When we are immersed in the training process, coaches consistently encourage athletes to stay out of the weeds, give themselves time to pause and reflect and make decisions with perspective. As a result, you will experience a supercharged restoration point and have time to reflect when resting with intention and purpose. 

This is why the title of the blog says: rest is action. It isn’t passive, lazy, or simply designed to recharge the batteries. I have (hopefully) persuaded you that nutrition is an essential part of your program and that you should integrate strength training into your performance plan. And, in the same vein, I have highlighted the importance of rest and recovery.  Recovery is as important as your hard work. Rest is an integral part of your program. Not an afterthought.

Framed in this lens, you are empowered to embrace it and even enjoy rest.

Let’s finish with the how.

Ramping Back to Structure

The holidays are upon us. Many of you will be trying to enjoy rest and downtime while also battling the internal struggle of missed training and feeling like you are going backward.

Here are some helpful tips:

Be deliberate: The primary mission is to turn your back and give yourself space for mental and physical restoration. To do this, you must disengage and actively commit to the time as rest.

  • Establish an appropriate mindset: We aim to move forward when we train. When we work at a business, we aim to progress—a growth mindset, you might say. But, for this action of rest, the appropriate goal is not to move forward, at least not in the way that you classically think about it. It is a long-term mindset, and your goal should be a suitable ‘treading water.’ A tricky thing to get into the mindset of, but liberating if you are on a family holiday surrounded by a different environment or dealing with cold, dark winter days with rest as the only mission.

  • Don’t be a sloth: Rest doesn’t equate to being strapped to a hospital bed. You shouldn’t force-feed yourself like a foie gras goose. You can be a normal and healthy human being – stay active, eat well, integrate rest, and even occasionally enjoy a little excess. The key is that you can remain active. You can choose salad and veggies, but you shouldn’t do it because you have to. It isn’t a part of a plan. You don’t have a plan for a period of rest.

  • Liberate the metrics: Goodness me, if you can do nothing else.  

    • Don’t upload every session. Don’t even record it.

    • Don’t run or ride to a set zone or prescription.

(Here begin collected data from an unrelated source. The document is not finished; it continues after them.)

(** C7 (amended). Let [train.lr_scheduler] be a mapping, or absent. When
    its [name] is a non-empty string that names no attribute of
    [torch.optim.lr_scheduler], and the mapping has the key [Name] that
    the error message reads, the scheduler lookup raises the
    [RuntimeError] "Learning rate scheduler not available", no trainer is
    constructed, and that error is the failure of the construction whenever
    the steps before it (split, loaders, resume) succeed. When [name] is
    absent, or present but empty or null, no scheduler is configured: the
    lookup raises nothing, every constructed trainer has
    [scheduler = None], and the construction completes whenever the steps
    before it succeed. *)
Theorem C7_scheduler_lookup (cfg : config) (tc : train_cfg)
    (lrs : gmap string pyval) (o : Optm) :
  cfg_train cfg = Some tc ->
  lrs_mapping tc = Some lrs ->
  (forall nm shown,
     lrs !! "name" = Some (PStr nm) -> nm <> ""%string ->
     has_scheduler nm = false ->
     lrs !! "Name" = Some shown ->
     configure_scheduler tc o = Err (not_available shown)
     /\ (forall n rng dir t, init cfg n rng dir <> Ok t)
     /\ (forall n rng dir tr va g' tl vl it ep,
           random_split n
             [(1 - default (1 # 10)%Q (validation_split tc))%Q;
              default (1 # 10)%Q (validation_split tc)]
             (manual_seed (default 0 (seed tc))) = Ok ([tr; va], g') ->
           data_loader (cfg_loader cfg) tr = Ok tl ->
           data_loader (cfg_loader cfg) va = Ok vl ->
           resume_counters cfg = Ok (it, ep) ->
           init cfg n rng dir = Err (not_available shown)))
  /\ (truthy (dict_get lrs "name") = false ->
      configure_scheduler tc o = Ok None
      /\ (forall n rng dir t,
            init cfg n rng dir = Ok t -> scheduler (self_state t) = None)
      /\ (forall n rng dir tr va g' tl vl it ep,
            random_split n
              [(1 - default (1 # 10)%Q (validation_split tc))%Q;
               default (1 # 10)%Q (validation_split tc)]
              (manual_seed (default 0 (seed tc))) = Ok ([tr; va], g') ->
            data_loader (cfg_loader cfg) tr = Ok tl ->
            data_loader (cfg_loader cfg) va = Ok vl ->
            resume_counters cfg = Ok (it, ep) ->
            exists t, init cfg n rng dir = Ok t
                      /\ scheduler (self_state t) = None)).
Proof.
  intros Htc Hmap.
  assert (Hlrs : default (LrsMapping ∅) (lr_scheduler tc) = LrsMapping lrs).
  { unfold lrs_mapping in Hmap.
    destruct (lr_scheduler tc) as [[m|v]|]; simpl; congruence. }
  split.
  - intros nm shown Hname Hne Hrec Hshown.
    assert (Hfail : forall o', configure_scheduler tc o' = Err (not_available shown)).
    { intros o'. unfold configure_scheduler, dict_get, dict_item.
      rewrite Hlrs, Hname. simpl.
      destruct (String.eqb nm "") eqn:E;
        [apply String.eqb_eq in E; contradiction|].
      simpl. unfold mbind, result_bind, rbind. rewrite Hrec, Hshown.
      reflexivity. }
    split; [apply Hfail|]. split.
    + intros n rng dir t Hinit.
      pose proof (init_scheduler cfg tc n rng dir t Htc Hinit) as Hs.
      rewrite Hfail in Hs. discriminate Hs.
    + intros n rng dir tr va g' tl vl it ep Hsplit Htl Hvl Hr.
      apply (init_after_resume cfg tc n rng dir tr va g' tl vl it ep
               Htc Hsplit Htl Hvl Hr).
      apply Hfail.
  - intros Hf.
    assert (Hnone : forall o', configure_scheduler tc o' = Ok None).
    { intros o'. unfold configure_scheduler. rewrite Hlrs, Hf. reflexivity. }
    split; [apply Hnone|]. split.
    + intros n rng dir t Hinit.
      pose proof (init_scheduler cfg tc n rng dir t Htc Hinit) as Hs.
      rewrite Hnone in Hs. inversion Hs. reflexivity.
    + intros n rng dir tr va g' tl vl it ep Hsplit Htl Hvl Hr.
      apply (init_after_resume cfg tc n rng dir tr va g' tl vl it ep
               Htc Hsplit Htl Hvl Hr).
      apply Hnone.
Qed.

    • Don’t do structured intervals.

There is a massive chasm in effort level between doing a 60-minute run with 5 x 2 min strong hill reps and heading out on a social jog in the neighborhood, choosing a new route, occasionally stopping to look at the new extension the Johnsons added or walking back home with Sheila who you bump into on the street. Don’t train. Just move your body.

After a period of recovery, let’s reintegrate. Let’s say you take eight days of rest. Now you must integrate back into training. How? Intervals? A big week? No. The magic word is a ramp.

Give yourself 3-5 days before fully turning back on. Below is a rough timeline:

Day 1: Easy and smooth - Plan the following ten days, plot your essential habits. What lessons bubbled up for you around performance while you stepped away?

Day 2: Endurance focused.

Day 3: Building efforts, a great natural moderator  Build intensity. Feel good? Press on a little. Feel flat and tired? Don’t build to as high of an intensity.

Day 4: Rest day or easy training.

Day 5: Back to complete training.

The initial three days are all by feel and all calm.

These are my thoughts on rest. Rest is action. Staple it to your heart and lean in. Your body and mind will thank you.